First sublayers: “Let’s split one file into several layers”.

  • You can split one file into separate files, which can make collaborative authoring easier. E.g. one team can be responsible for rigging, and another team responsible for textures and materials. Just put those details in the appropriate sublayer file.
  • You cannot change the prim paths when using sublayers – you must use consistent path names across the files.
  • In the Layer panel, you can double click on any sublayer name to make it the active authoring layer. Then all changes made in the Stage panel will be added to that layer file. This means you can edit (and hide) different files while staying in the one tool.

References: “Include another file at the prim path of my choosing”.

  • You can use references to USD files containing models that you plan to reuse. The only thing in the referenced file is a character, a tree, a car, or any other model you have.
  • You can control the prim path where a referenced file is merged into the stage hierarchy. So you can make a character the root of its own USD file, then when other USD files reference it, then can give it a path such as /World/Liana or /World/Characters/Liana, whatever path you prefer.
  • You can only edit a referenced file by opening that file. Thus a reference can be a useful way to stop accidental editing of shared files.

For example, I may decide to put each character into a file where the default prim in the file is the character. I may also add some other prims not under the default prim, such as lights. (References to the file will not include these others prims.) The prim paths within the default prim do not contain the name of the character, so every character can have identical prim path structures.  (The filename is used to determine which character it is, not the file contents.) This can make tooling easier. When the character is referenced, it is given a path at that time (like /World/Liana). The USD file making the reference it chooses the path.
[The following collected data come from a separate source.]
Lemma pv_arr (fuel d : nat) (t : str) :
  parse_value (S fuel) (S (S d)) (91 :: t) =
  if starts_with 93 (skip_ws t) then Some (Array [], tl (skip_ws t))
  else match parse_value fuel (S d) t with
       | Some (x, r) =>
           match parse_seq_rest fuel (S d) r with
           | Some (xs, r') => Some (Array (x :: xs), r')
           | None => None
           end
       | None => None
       end.
Proof. reflexivity. Qed.

Lemma pv_obj (fuel d : nat) (t : str) :
  parse_value (S fuel) (S (S d)) (123 :: t) =
  if starts_with 125 (skip_ws t) then Some (Object [], tl (skip_ws t))
  else match parse_member fuel (S d) t with
       | Some ((k, x), r) =>
           match parse_map_rest fuel (S d) (map_insert k x []) r with
           | Some (m, r') => Some (Object m, r')
           | None => None
           end
       | None => None
       end.
Proof. reflexivity. Qed.

Lemma psr_close (fuel d : nat) (t : str) : parse_seq_rest (S fuel) d (93 :: t) = Some ([], t).
Proof. reflexivity. Qed.

Lemma psr_comma (fuel d : nat) (t : str) :
  parse_seq_rest (S fuel) d (44 :: t) =
  match parse_value fuel d t with
  | Some (x, r) =>
      match parse_seq_rest fuel d r with Some (xs, r') => Some (x :: xs, r') | None => None end
  | None => None
  end.
Proof. reflexivity. Qed.

Lemma pm_quote (fuel d : nat) (t : str) :
  parse_member (S fuel) d (34 :: t) =
  match parse_str_chars t with
  | Some (k, r) =>
      match skip_ws r with
      | c :: r1 =>
          if c =? 58 then
            match parse_value fuel d r1 with Some (x, r2) => Some ((k, x), r2) | None => None end
          else None
      | [] => None
      end
  | None => None
  end.
Proof. reflexivity. Qed.

Lemma pmr_close (fuel d : nat) acc (t : str) :
  parse_map_rest (S fuel) d acc (125 :: t) = Some (acc, t).
Proof. reflexivity. Qed.

Lemma pmr_comma (fuel d : nat) acc (t : str) :
  parse_map_rest (S fuel) d acc (44 :: t) =
  match parse_member fuel d t with
  | Some ((k, x), r) => parse_map_rest fuel d (map_insert k x acc) r
  | None => None
  end.
Proof. reflexivity. Qed.

Lemma scalar_nonneg (s : str) : Forall is_scalar_value s -> Forall (fun c => 0 <= c) s.
Proof. apply Forall_impl. intros c [H _]. lia. Qed.

Lemma parse_fes (k rest : str) :
  Forall is_scalar_value k ->
  parse_str_chars (flat_map escape_char k ++ [34] ++ rest) = Some (k, rest).
Proof. intros H. apply parse_escaped_str, scalar_nonneg, H. Qed.

Section RoundTrip.
Variable f : Formatter.
Hypothesis Hf : FormatterOk f.

Lemma all_ws_head (w t : str) (c : char) :
  all_ws w -> is_json_ws c = false -> skip_ws (w ++ c :: t) = c :: t.
Proof. intros Hw Hc. rewrite skip_ws_app by exact Hw. apply skip_ws_cons, Hc. Qed.

Lemma elems_delim (lvl : nat) (l : list Value) (e rest : str) :
  all_ws e -> delim (json_elems f lvl l false ++ e ++ 93 :: rest).
Proof.
  intros He. destruct l as [|x l]; [apply delim_ws_close; auto|].
  cbn [json_elems]. destruct (fo_next f Hf lvl) as (w & -> & _). simpl. auto.
Qed.
Definition request_of (credentials : Credentials) (range : string) : Request :=
  mkRequest (username credentials) (api_key credentials) range.

Definition add_requests (rqs : list Request) (st : State) : State :=
  mkState (db st) (requests st ++ rqs) (errors st) (sent st).

(** The service answers the request for [range] with a document whose
    [toptracks.track] iterates over [items]. *)
Definition listing (env : Env) (credentials : Credentials) (range : string)
    (items : list json) : Prop :=
  exists response tracks,
    service env (request_of credentials range) = Ok response /\
    read_response response = Ok tracks /\
    py_iter tracks = Ok items.

(** The entry reads as a track whose row is in the ledger of [uid]. *)
Definition seen (d : DB) (uid : Z) (track : json) : Prop :=
  exists t p,
    read_track track = Ok t /\ bind_track t = Ok p /\
    select_track d uid (fst p) (snd p) = true.

(** ** Responses *)

(** The statuses on which [raise_for_status] raises: 400 and above.  This is
    the test of the code, not the success of the specification: a status of
    the 1xx or 3xx kind passes it. *)
Definition error_status (r : Response) : Prop := 400 <= status r.

(** The document carries an [error] member. *)
Definition embeds_error (data : json) : Prop :=
  exists members, data = JObj members /\ has_key "error" members = true.

(** The document has a [toptracks] object with a [track] member. *)
Definition lists_top_tracks (data : json) : Prop :=
  exists members top x,
    data = JObj members /\
    lookup "toptracks" members = Some (JObj top) /\
    lookup "track" top = Some x.

(** The exception carries the service's message: it is an [APIError] whose
    text interpolates it.  A [ClientResponseError] carries the status line,
    not the body. *)
Definition mentions (e : exn) (message : json) : Prop :=
  match e with
  | APIError text => In (Val message) text
  | _ => False
  end.

(** *** Responses in the words of the specification

    What follows is not read off the code: it is the vocabulary of the
    specification's sentence on failing fetches, defined as its sections 4.2
    and 6 word it, to be compared with what [read_response] does. *)

(** A status that is not a success: anything but 2xx. *)
Definition spec_non_success (r : Response) : Prop :=
  ~ (200 <= status r < 300).
(** [_rule.get(key, out)]: whether a value was found, and [out]
    afterwards (written only when found). *)
Definition get {A} (found : option A) (out : A) : bool * A :=
  match found with
  | Some v => (true, v)
  | None => (false, out)
  end.

(** Modelled from the spec: [Properties] is declared elsewhere; it
    exposes "string lookup by feature attribute name", and an absent
    attribute reads as the empty string. *)
Definition Properties := gmap string string.

Definition getString (_props : gmap string string) (key : string) : string :=
  match _props !! key with
  | Some v => v
  | None => ""%string
  end.

(** [Label::Options], as [optionsFromTextParams] fills it. *)
Record Options := {
  color : Z;
  opt_priority : Z;
  opt_offset : vec2
}.

(** One call of [TextBuffer::addLabel], with its five arguments. *)
Record LabelRequest := {
  text : string;
  transform : Label.Transform;
  type : Label.Type_;
  params : TextParams.Parameters;
  options : Options
}.

(** The output mesh, as the sequence of labels added to it. *)
Definition TextBuffer := list LabelRequest.

Definition addLabel (text : string) (transform : Label.Transform)
    (type : Label.Type_) (params : TextParams.Parameters) (options : Options)
    (buffer : list LabelRequest) : list LabelRequest :=
  buffer ++ [ {| text := text; transform := transform; type := type;
                 params := params; options := options |} ].

(** [TextStyle::parseRule] (textStyle.cpp, 54-91) *)
Definition parseRule `{Externals} (style : t) (_rule : DrawRule)
    : TextParams.Parameters :=
  let p := default_Parameters in
  let fontFamily := (get (get_string _rule StyleParamKey.font_family) ""%string).2 in
  let fontWeight := (get (get_string _rule StyleParamKey.font_weight) ""%string).2 in
  let fontStyle := (get (get_string _rule StyleParamKey.font_style) ""%string).2 in
  let fontSize := (get (get_float _rule StyleParamKey.font_size) (TextParams.fontSize p)).2 in
  let fill := (get (get_color _rule StyleParamKey.font_fill) (TextParams.fill p)).2 in
  let offset := (get (get_vec2 _rule StyleParamKey.offset) (TextParams.offset p)).2 in
  let strokeColor :=
    let '(found, c) := get (get_color _rule StyleParamKey.font_stroke)
                           (TextParams.strokeColor p) in
    if found then (get (get_color _rule StyleParamKey.font_stroke_color) c).2
    else c in
  let strokeWidth := (get (get_float _rule StyleParamKey.font_stroke_width)
                          (TextParams.strokeWidth p)).2 in
  let transform := (get (get_string _rule StyleParamKey.transform) ""%string).2 in
  let visible := (get (get_bool _rule StyleParamKey.visible) (TextParams.visible p)).2 in
  let priority := (get (get_int _rule StyleParamKey.priority) (TextParams.priority p)).2 in
  let textSource := (get (get_string _rule StyleParamKey.text_source)
                         (TextParams.textSource p)).2 in
  let p_transform :=
    if String.eqb transform capitalize then TextParams.capitalize
    else if String.eqb transform lowercase then TextParams.lowercase
    else if String.eqb transform uppercase then TextParams.uppercase
    else TextParams.transform p in
  let fontKey := (fontFamily ++ "_" ++ fontWeight ++ "_" ++ fontStyle)%string in
  let emSize := (fontSize / 16)%R in
  {| TextParams.fontKey := fontKey;
     TextParams.fontSize := (fontSize * m_pixelScale style)%R;
     TextParams.fill := fill;
     TextParams.strokeColor := strokeColor;
     TextParams.strokeWidth := strokeWidth;
     TextParams.offset := offset;
     TextParams.blurSpread := if m_sdf style then (emSize * 5)%R else 0%R;
     TextParams.transform := p_transform;
     TextParams.visible := visible;
     TextParams.priority := priority;
     TextParams.textSource := textSource |}.
(** The stacked array inherits what the weight preprocessor needs. *)
Lemma stacked_array (a sa : DataArray) (names : list string) :
  let new_dim := String.concat "_" names in
  NoDup (dims a) ->
  size_of (sizes a) <> 0%nat ->
  (forall k, In k (dims a) -> ~ In k names -> str_in k new_dim = false) ->
  xr.stack new_dim names a = Ok sa ->
  NoDup (dims sa)
  /\ size_of (sizes sa) <> 0%nat
  /\ no_substring_clash new_dim sa
  /\ restrict_sizes sa [new_dim]
       = [(new_dim, size_of (map (fun d => (d, size_along a d)) names))].
Proof.
  intros new_dim Hnd Hne Hclash Ha.
  destruct (stack_ok _ _ _ _ Ha) as (Hsub & Hnames & Hnew & Hsizes).
  set (others := List.filter (fun kn => negb (list_in (fst kn) names)) (sizes a)) in *.
  set (P := size_of (map (fun d => (d, size_along a d)) names)) in *.
  assert (Hothers : forall k n, In (k, n) others -> In k (dims a) /\ ~ In k names).
  { intros k n Hin. apply filter_In in Hin as [Hin Hk]. cbn [fst] in Hk. split.
    - apply in_dims. eauto.
    - rewrite <- list_in_iff. apply negb_true_iff in Hk. congruence. }
  repeat split.
  - unfold dims. rewrite Hsizes, map_app. cbn [map fst]. apply NoDup_app. repeat split.
    + apply NoDup_keys_filter. exact Hnd.
    + intros k Hk Hk'. apply list_elem_of_In in Hk, Hk'. destruct Hk' as [<-|[]].
      apply in_map_iff in Hk as [[k n] [E Hin]]. cbn in E. subst k.
      apply Hnew. apply (Hothers _ _ Hin).
    + apply NoDup_singleton.
  - rewrite Hsizes, size_of_app, size_of_cons. change (size_of []) with 1%nat.
    assert (H1 : size_of others <> 0%nat) by (apply size_of_filter; exact Hne).
    assert (H2 : P <> 0%nat).
    { apply size_of_not_zero. intros kn Hin. apply in_map_iff in Hin as [d [<- Hd]]. cbn [snd].
      destruct (proj1 (in_dims a d) (Hsub d Hd)) as [n Hn].
      rewrite (size_along_lookup a d n Hnd Hn).
      exact (size_of_positive _ _ Hne Hn). }
    nia.
  - intros k Hk Hneq. apply in_dims in Hk as [n Hn]. rewrite Hsizes in Hn.
    apply in_app_iff in Hn as [Hn|[E|[]]].
    + destruct (Hothers _ _ Hn). auto.
    + injection E as E _. congruence.
  - unfold restrict_sizes. rewrite Hsizes, List.filter_app.
    rewrite (filter_none _ others).
    + cbn [List.filter fst app]. unfold list_in. cbn. now rewrite String.eqb_refl.
    + intros [k n] Hin. cbn [fst]. apply not_true_is_false. rewrite list_in_iff.
      intros [<-|[]]. apply Hnew. apply (Hothers _ _ Hin).
Qed.


(** The message of the size check shows [dim] and the two size mappings. *)
Lemma size_mismatch_msg_contains (dim : dim_arg) (ws szs : list (string * nat)) :
  str_in (fmt_dim dim) (size_mismatch_msg dim ws szs) = true
  /\ str_in (repr_dict ws) (size_mismatch_msg dim ws szs) = true
  /\ str_in (repr_dict szs) (size_mismatch_msg dim ws szs) = true.
Proof.
  unfold size_mismatch_msg. repeat split; apply str_in_iff.
  - eexists _, _. reflexivity.
  - exists ("weights dimension(s) " +:+ fmt_dim dim +:+ " of size "),
      (" " +:+ "does not match DataArray's size " +:+ repr_dict szs).
    rewrite !append_assoc. reflexivity.
  - exists ("weights dimension(s) " +:+ fmt_dim dim +:+ " of size " +:+ repr_dict ws +:+ " " +:+
            "does not match DataArray's size "), EmptyString.
    rewrite append_nil_r, !append_assoc. reflexivity.
Qed.

(** What an accepted weights array went through: its maximum and the
    minimum of the normalized array exist, that minimum is not below zero,
    the representative slice of [a] exists, and the two size mappings are
    equal as dicts. *)
Lemma preprocess_weights_accepts (a w r : DataArray) (dim new_dim : dim_arg) :
  _preprocess_weights a dim new_dim (Some w) = Ok r ->
  exists m lo sel,
    xr.max w = Ok m
    /\ xr.min (xr.div w m) = Ok lo
    /\ vltb lo zero = false
    /\ xr.isel0 a (drop_dims a new_dim) = Ok sel
    /\ as_dict (sizes w) = as_dict (sizes sel).
Proof.
  unfold _preprocess_weights.
  destruct (xr.max w) as [m|] eqn:Hmax; [|discriminate]. cbn [Py.bind].
  destruct (xr.min (xr.div w m)) as [lo|] eqn:Hmin; [|discriminate]. cbn [Py.bind].
  destruct (vltb lo zero) eqn:Hlo; [discriminate|].
  destruct (xr.isel0 a (drop_dims a new_dim)) as [sel|] eqn:Hsel; [|discriminate].
  cbn [Py.bind].
  destruct (bool_decide _) eqn:Hne; [discriminate|].
  intros _. exists m, lo, sel. repeat split; try assumption.
  apply bool_decide_eq_false in Hne. cbn [xr.div sizes] in Hne.
  destruct (decide (as_dict (sizes w) = as_dict (sizes sel))) as [E|E]; [exact E|].
  contradiction.
Qed.

(** The size check proper: weights that pass the negative-value check and
    whose size mapping differs from that of the slice are refused. *)
Lemma preprocess_weights_mismatch (a w nw : DataArray) (dim new_dim : dim_arg) (lo : val)
    (kept : list (string * nat)) :
  normalized w = Ok nw ->
  xr.min nw = Ok lo ->
  vltb lo zero = false ->
  (forall k n, In (k, n) (sizes a) -> In k (drop_dims a new_dim) -> n <> 0%nat) ->
  List.filter (fun kn => negb (list_in (fst kn) (drop_dims a new_dim))) (sizes a) = kept ->
  as_dict (sizes w) <> as_dict kept ->
  _preprocess_weights a dim new_dim (Some w)
    = Raise (ValueError (size_mismatch_msg dim (sizes w) kept)).
Proof.
  intros Hnorm Hmin Hlo Hpos Hkept Hdiff.
  unfold normalized in Hnorm. unfold _preprocess_weights.
  destruct (xr.max w) as [m|]; [|discriminate]. cbn [Py.bind] in Hnorm |- *.
  injection Hnorm as <-. rewrite Hmin. cbn [Py.bind]. rewrite Hlo.
  rewrite (isel0_ok a _ Hpos). cbn [Py.bind reindex sizes xr.div].
  rewrite Hkept. rewrite bool_decide_eq_true_2 by exact Hdiff. reflexivity.
Qed.

(** Weights of ones over the dimensions the slice keeps are accepted and
    come back as the ones the preprocessor makes up when there are no
    weights. *)
Lemma preprocess_ones (a : DataArray) (dim new_dim : dim_arg) :
  NoDup (dims a) ->
  size_of (sizes a) <> 0%nat ->
  let kept :=
    List.filter (fun kn => negb (list_in (fst kn) (drop_dims a new_dim))) (sizes a) in
  _preprocess_weights a dim new_dim (Some (ones_over kept)) = Ok (xr.ones_like a).
Proof.
  intros Hnd Hne kept.
  assert (Hkept : size_of kept <> 0%nat) by (apply size_of_filter; exact Hne).
  unfold _preprocess_weights.
  rewrite (max_not_empty _ (ones_not_empty kept Hkept)). cbn [Py.bind].
  change (values (ones_over kept)) with (repeat one (size_of kept)).
  rewrite (nan_reduce_ones vmax _ vmax_pick Hkept).
  rewrite div_ones.
  rewrite (min_not_empty _ (ones_not_empty kept Hkept)). cbn [Py.bind].
  change (values (ones_over kept)) with (repeat one (size_of kept)).
  rewrite (nan_reduce_ones vmin _ vmin_pick Hkept).
  change (vltb one zero) with false. cbv iota.
  rewrite (isel0_not_empty a _ Hne). cbn [Py.bind reindex sizes ones_over].
  fold kept. rewrite bool_decide_eq_false_2 by (intros H; now apply H).
  destruct (bool_decide (as_dict kept <> as_dict (sizes a))) eqn:Hfull.
  - unfold xr.broadcast.
    assert (Hsub : forall k n, In (k, n) kept -> In (k, n) (sizes a)).
    { intros k n Hin. apply filter_In in Hin. tauto. }
    assert (Hin_dims : forall k n, In (k, n) kept -> list_in k (dims a) = true).
    { intros k n Hin. apply list_in_iff. unfold dims. apply in_map_iff.
      exists (k, n). split; [reflexivity | auto]. }
    assert (Hcheck : forallb (fun kn => negb (list_in (fst kn) (dims a))
                                        || (size_along a (fst kn) =? snd kn)%nat)
                       (sizes (ones_over kept)) = true).
    { apply forallb_forall. intros [k n] Hin. cbn [fst snd].
      apply orb_true_iff. right. apply Nat.eqb_eq.
      apply size_along_lookup; auto. }
    rewrite Hcheck.
    assert (Hnone : List.filter (fun kn => negb (list_in (fst kn) (dims a)))
                      (sizes (ones_over kept)) = []).
    { cbn [ones_over sizes].
      rewrite <- (filter_ext_in (fun _ => false)).
      - clear. induction kept; simpl; auto.
      - intros [k n] Hin. cbn [fst]. symmetry. apply negb_false_iff. eauto. }
    rewrite Hnone, app_nil_r. f_equal.
    rewrite reindex_ones; [reflexivity | exact Hnd | exact Hsub].
  - apply bool_decide_eq_false in Hfull.
    destruct (decide (as_dict kept = as_dict (sizes a))) as [E|E]; [|contradiction].
    unfold kept in E |- *. rewrite (filter_same_dict _ _ Hnd E). reflexivity.
Qed.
In my mind, it feels like sublayer files should always be treated as a group (e.g. a set of files in the same directory). You should not try to share a sublayer file in different layer stacks since it is easy to modify a sublayer file, which might break the other stacks. Sublayers are best for cases where you would normally put everything in the one file, but if you have a big team and want to avoid merge conflicts, you can split a single file into multiple layer files (one per potential author) to avoid conflicts between changes being made by separate editors.

Conclusion

I am making progress getting a VRoid Studio character into Omniverse. I am hopeful that the current speed hump I hit will be fixed by the Omniverse team as I think it is the cleanest path forwards. Until then (knowing they have a major release in the works) I have managed to create a model file by combining multiple USD files exported by different tools. This means I can update any of those files at any time without having to manually merge in my changes again, which is nice.

What’s next? Probably getting an animation clip working with a simple timeline, then render it to a video file.